Instructions for the task |
Which lines below fall between the one containing "Lemma undot_area i" and the one containing "intros Hb. induction"? Repeat them exactly, counting both of those lines, and add nothing else.

== Exercise materials

(* ===== verification/TextSpec.v ===== *)
(** What the textual parsers accept: well-formed addresses and prefixes, and the
    network entity titles the server prints. *)

From stdpp Require Import strings.
From S2P Require Import Prelude.
From S2P Require Import Netip.
From S2P Require Import Ids.
From S2P Require Import Spf.
From S2P Require Import EndX.
From S2P Require Import Text.
Local Open Scope Z_scope.

(** ** Digits *)

Lemma decimal_value_bounds c d : decimal_value c = Some d -> 0 <= d <= 9.
Proof. unfold decimal_value. destruct (_ && _) eqn:E; [intros [= <-]|done]. lia. Qed.

Lemma hex_value_bounds c d : hex_value c = Some d -> 0 <= d <= 15.
Proof.
  unfold hex_value. repeat case_match; intros Hd; try discriminate; injection Hd as Hd; lia.
Qed.

Lemma Atoi_nonneg s acc n : 0 <= acc -> Atoi s acc = Some n -> 0 <= n.
Proof.
  revert acc. induction s as [|c s IH]; intros acc Ha; cbn [Atoi]; [by intros [= <-]|].
  intros (d & Hd%decimal_value_bounds & Hs)%bind_Some. eapply (IH (10 * acc + d)); [lia|done].
Qed.

(** ** Addresses *)

Lemma parseIPv4Fields_ok s first dotted fields val digLen b :
  (length fields <= 3)%nat -> bytes_ok fields -> byte_ok val ->
  parseIPv4Fields s first dotted fields val digLen = Some b -> arr 4 b.
Proof.
  revert first dotted fields val digLen. induction s as [|c s IH]; intros first dotted fields val digLen Hl Hf Hv; cbn [parseIPv4Fields].
  - destruct (Nat.ltb_spec (length fields) 3); [done|]. intros [= <-].
    split; [rewrite length_app; cbn; lia|]. apply Forall_app; split; [done|by constructor].
  - destruct (decimal_value c) as [d|] eqn:Ed.
    + destruct (_ && _); [done|]. destruct (Z.ltb_spec 255 (val * 10 + d)); [done|]. apply IH; [done..|].
      apply decimal_value_bounds in Ed. unfold byte_ok in *. lia.
    + destruct (negb _); [done|]. destruct (_ || _); [done|]. destruct (Nat.eqb_spec (length fields) 3); [done|].
      apply IH; [rewrite length_app; cbn; lia| |done]. apply Forall_app; split; [done|by constructor].
Qed.

Lemma parseIPv4_ok s b : parseIPv4 s = Some b -> arr 4 b.
Proof. apply parseIPv4Fields_ok; [cbn; lia|constructor|done]. Qed.

Lemma hex_run_bounds s acc off r k :
  0 <= acc < 16 ^ Z.of_nat off -> hex_run s acc off = (r, k) -> 0 <= r < 16 ^ Z.of_nat k.
Proof.
  revert acc off. induction s as [|c s IH]; intros acc off Ha; cbn [hex_run]; [by intros [= <- <-]|].
  destruct (hex_value c) as [d|] eqn:Ed; [|by intros [= <- <-]]. apply IH. apply hex_value_bounds in Ed.
  rewrite Nat2Z.inj_succ, Z.pow_succ_r by lia. lia.
Qed.

Lemma hex_group s acc off : hex_run s 0 0 = (acc, off) -> (off <= 4)%nat -> byte_ok (acc / 256) /\ byte_ok (acc mod 256).
Proof.
  intros Hr%hex_run_bounds Ho; [|cbn; lia]. assert (16 ^ Z.of_nat off <= 16 ^ 4) by (apply Z.pow_le_mono_r; lia).
  change (16 ^ 4) with 65536 in *. unfold byte_ok. split; [|apply Z.mod_pos_bound; lia].
  split; [apply Z.div_pos; lia|apply Z.div_lt_upper_bound; lia].
Qed.

Lemma v6_loop_ok n s ip e ip' e' rest :
  (length ip + 2 * n <= 16)%nat -> bytes_ok ip -> v6_loop n s ip e = Some (ip', e', rest) -> (length ip' <= 16)%nat /\ bytes_ok ip'.
Proof.
  revert s ip e. induction n as [|n IH]; intros s ip e Hl Hb; cbn [v6_loop]; [intros [= <- <- <-]; split; [lia|done]|].
  destruct (hex_run s 0 0) as [acc off] eqn:Eh. destruct (_ || _) eqn:Eo; [done|].
  destruct (hex_group s acc off Eh) as [B1 B2]; [lia|].
  assert (Hg : length (ip ++ [acc / 256; acc mod 256]) = (length ip + 2)%nat /\ bytes_ok (ip ++ [acc / 256; acc mod 256])).
  { rewrite length_app. split; [done|]. apply Forall_app; split; [done|]. by apply Forall_cons_2, Forall_cons_2. }
  destruct Hg as [Hgl Hgb]. destruct (drop off s) as [|c t]; [intros [= <- <- <-]; split; [lia|done]|].
  destruct (c =? dot).
  - destruct (_ && _); [done|]. destruct (Nat.ltb_spec 16 (length ip + 4)); [done|].
    intros (f & [Hfl Hf]%parseIPv4_ok & [= <- <- <-])%bind_Some. rewrite length_app. split; [lia|]. by apply Forall_app.
  - destruct (negb _); [done|]. destruct t as [|d t]; [done|]. destruct (d =? colon).
    + destruct e; [done|]. destruct t; [intros [= <- <- <-]; split; [lia|done]|apply IH; [lia|done]].
    + apply IH; [lia|done].
Qed.

Lemma parseIPv6_ok s b : parseIPv6 s = Some b -> arr 16 b.
Proof.
  unfold parseIPv6. cbv zeta. destruct (_ && _); [intros [= <-]; split; [done|by apply (Forall_replicate byte_ok 16 0)]|].
  intros ([[ip e] rest] & Hv & He)%bind_Some. apply v6_loop_ok in Hv as [Hl Hb]; [|cbn; lia|constructor].
  case_bool_decide; [|done]. unfold expand in He. cbv zeta in He. destruct e as [e|]; destruct (Nat.ltb_spec (length ip) 16); try done; injection He as <-.
  - split; [|apply Forall_app; split; [by apply Forall_take|apply Forall_app; split;
      [apply Forall_replicate; unfold byte_ok; lia|by apply Forall_drop]]].
    rewrite !length_app, length_take, length_replicate, length_drop. lia.
  - split; [lia|done].
Qed.

Lemma ParseAddr_ok s a : ParseAddr s = Some a -> addr_ok a /\ IsValid a = true.
Proof.
  unfold ParseAddr. generalize s at 1 as c. induction c as [|x c IH]; cbn [ParseAddr_at]; [done|].
  destruct (x =? dot); [intros (b & Hb%parseIPv4_ok & ->)%fmap_Some; done|].
  destruct (x =? colon); [intros (b & Hb%parseIPv6_ok & ->)%fmap_Some; done|exact IH].
Qed.

(** A prefix of net/netip with a length in range. *)
Definition prefix_ok (p : Prefix) : Prop := addr_ok (p_addr p) /\ IsValid (p_addr p) = true /\ 0 <= p_bits p <= BitLen (p_addr p).

Lemma ParsePrefix_ok s p : ParsePrefix s = Some p -> prefix_ok p.
Proof.
  unfold ParsePrefix. intros ([a bits] & _ & Hp)%bind_Some. case_bool_decide; [done|].
  apply bind_Some in Hp as (ip & [Ha Hv]%ParseAddr_ok & Hp). destruct bits as [|b more]; [done|].
  destruct (_ && _); [done|]. apply bind_Some in Hp as (n & Hn%Atoi_nonneg & Hp); [|done].
  destruct (Z.ltb_spec (BitLen ip) n); [done|]. injection Hp as <-. unfold prefix_ok, PrefixFrom. cbn [p_addr p_bits].
  rewrite Hv, (proj2 (Z.leb_le 0 n)), (proj2 (Z.leb_le n (BitLen ip))) by lia. done.
Qed.

Lemma mask_addr_ok n a : addr_ok a -> addr_ok (mask_addr n a).
Proof. destruct a as [|b|b]; [done|..]; intros [Hl Hb]; (split; [by rewrite length_mask_bytes|by apply mask_bytes_ok]). Qed.

(** A well-formed prefix is masked as one, of the same family and length. *)
Lemma Masked_ok p : prefix_ok p -> Masked p = mkPrefix (mask_addr (p_bits p) (p_addr p)) (p_bits p) /\ prefix_ok (Masked p).
Proof.
  destruct p as [a n]. unfold prefix_ok, Masked. cbn [p_addr p_bits]. intros (Ha & Hv & Hn).
  rewrite Hv, (proj2 (Z.ltb_ge n 0)), (proj2 (Z.ltb_ge (BitLen a) n)) by lia. cbn [orb negb p_addr p_bits]. split; [done|].
  split; [by apply mask_addr_ok|]. destruct a; done.
Qed.

(** ** Network entity titles *)

Definition undot (s : bytes) : bytes := List.filter (fun c => negb (c =? dot)) s.

Lemma undot_app a b : undot (a ++ b) = undot a ++ undot b.
Proof. apply List.filter_app. Qed.

Lemma hex_digit_value n : 0 <= n < 16 -> hex_value (hex_digit n) = Some n /\ hex_digit n <> dot.
Proof.
  intros Hn. unfold hex_value, hex_digit, dot. destruct (Z.ltb_spec n 10).
  - rewrite (proj2 (andb_true_iff _ _)) by lia. split; [f_equal; lia|lia].
  - rewrite (proj2 (andb_false_iff (48 <=? 87 + n) _)) by (right; lia). rewrite (proj2 (andb_true_iff _ _)) by lia. split; [f_equal; lia|lia].
Qed.

Lemma octet_digits x : byte_ok x -> 0 <= x / 16 < 16 /\ 0 <= x mod 16 < 16.
Proof. unfold byte_ok. intros Hx. pose proof (Z.div_lt_upper_bound x 16 16). pose proof (Z.div_pos x 16). pose proof (Z.mod_pos_bound x 16). lia. Qed.

Lemma undot_octet x : byte_ok x -> undot (hex_octet x) = hex_octet x.
Proof.
  intros [H1 H2]%octet_digits. apply hex_digit_value in H1 as [_ N1]. apply hex_digit_value in H2 as [_ N2]. unfold undot, hex_octet. cbn [List.filter].
  rewrite (proj2 (Z.eqb_neq _ _) N1), (proj2 (Z.eqb_neq _ _) N2). done.
Qed.

Lemma undot_area i a : bytes_ok a -> undot (area_octets i a) = concat (map hex_octet a).
Proof.
  intros Ha. revert i. induction Ha as [|x a Hx _ IH]; intros i; [done|]. cbn [area_octets map concat].
  rewrite !undot_app, undot_octet, IH by done. by destruct (_ =? _)%nat.
Qed.

Lemma undot_id id : arr 6 id -> undot (SystemID_String id) = concat (map hex_octet id).
Proof.
  intros [Hl Hb]. do 7 (destruct id as [|? id]; try discriminate). unfold SystemID_String. change 46 with dot.
  repeat (apply Forall_cons in Hb as [? Hb]). rewrite !undot_app, !undot_octet by done. done.
Qed.

Lemma decode_octets b : bytes_ok b -> DecodeString (concat (map hex_octet b)) = Some b.
Proof.
  intros Hb. induction Hb as [|x b Hx _ IH]; [done|]. cbn [map concat hex_octet app DecodeString].
  apply octet_digits in Hx as [H1 H2]. rewrite (proj1 (hex_digit_value _ H1)), (proj1 (hex_digit_value _ H2)), IH.
  cbn [mbind option_bind]. do 2 f_equal. pose proof (Z.div_mod x 16). lia.
Qed.

(** The network entity title a server reports is the one it could be
    configured with: [ParseNET] reads back from the text of [netString] the first
    area address, of one to thirteen octets, and the system ID. *)
Theorem net_roundtrip a areas id :
  bytes_ok a -> (1 <= length a <= 13)%nat -> arr 6 id -> ParseNET (netString (a :: areas) id) = Some (a, id).
Proof.
  intros Ha Hl Hi. unfold ParseNET, netString. fold (undot (AreaAddress_String a ++ [dot] ++ SystemID_String id ++ [dot; 48; 48])).
  assert (Eu : undot (AreaAddress_String a ++ [dot] ++ SystemID_String id ++ [dot; 48; 48]) = concat (map hex_octet (a ++ id ++ [0]))).
  { rewrite !undot_app. unfold AreaAddress_String. rewrite undot_area, undot_id by done. rewrite !map_app, !concat_app. done. }
  rewrite Eu, decode_octets; [|apply Forall_app; split; [done|apply Forall_app; split; [apply Hi|by constructor]]].
  destruct Hi as [Hli _]. cbn [mbind option_bind]. cbv zeta. rewrite !length_app, Hli. cbn [length].
  rewrite (proj2 (orb_false_iff _ _)) by (split; apply Nat.ltb_ge; lia).
  replace (length a + (6 + 1) - 1)%nat with (length a + 6)%nat by lia. replace (length a + (6 + 1) - 7)%nat with (length a) by lia.
  rewrite app_nth2 by lia. rewrite app_nth2 by lia. replace (length a + 6 - length a - length id)%nat with 0%nat by lia.
  cbn [nth Z.eqb negb]. rewrite take_app_length, drop_app_length. do 2 f_equal. rewrite <- Hli. by rewrite take_app_length.
Qed.

Lemma net_roundtrip_witness : ParseNET (netString [[73; 0; 1]] [0; 0; 0; 0; 0; 10]) = Some ([73; 0; 1], [0; 0; 0; 0; 0; 10]).
Proof.
  apply (net_roundtrip [73; 0; 1] [] [0; 0; 0; 0; 0; 10]); [|cbn; lia|split; [done|]].
  all: repeat constructor; unfold byte_ok; lia.
Defined.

====

Output below |
Lemma undot_area i a : bytes_ok a -> undot (area_octets i a) = concat (map hex_octet a).
Proof.
  intros Ha. revert i. induction Ha as [|x a Hx _ IH]; intros i; [done|]. cbn [area_octets map concat].
  rewrite !undot_app, undot_octet, IH by done. by destruct (_ =? _)%nat.
Qed.

Lemma undot_id id : arr 6 id -> undot (SystemID_String id) = concat (map hex_octet id).
Proof.
  intros [Hl Hb]. do 7 (destruct id as [|? id]; try discriminate). unfold SystemID_String. change 46 with dot.
  repeat (apply Forall_cons in Hb as [? Hb]). rewrite !undot_app, !undot_octet by done. done.
Qed.

Lemma decode_octets b : bytes_ok b -> DecodeString (concat (map hex_octet b)) = Some b.
Proof.
  intros Hb. induction Hb as [|x b Hx _ IH]; [done|]. cbn [map concat hex_octet app DecodeString].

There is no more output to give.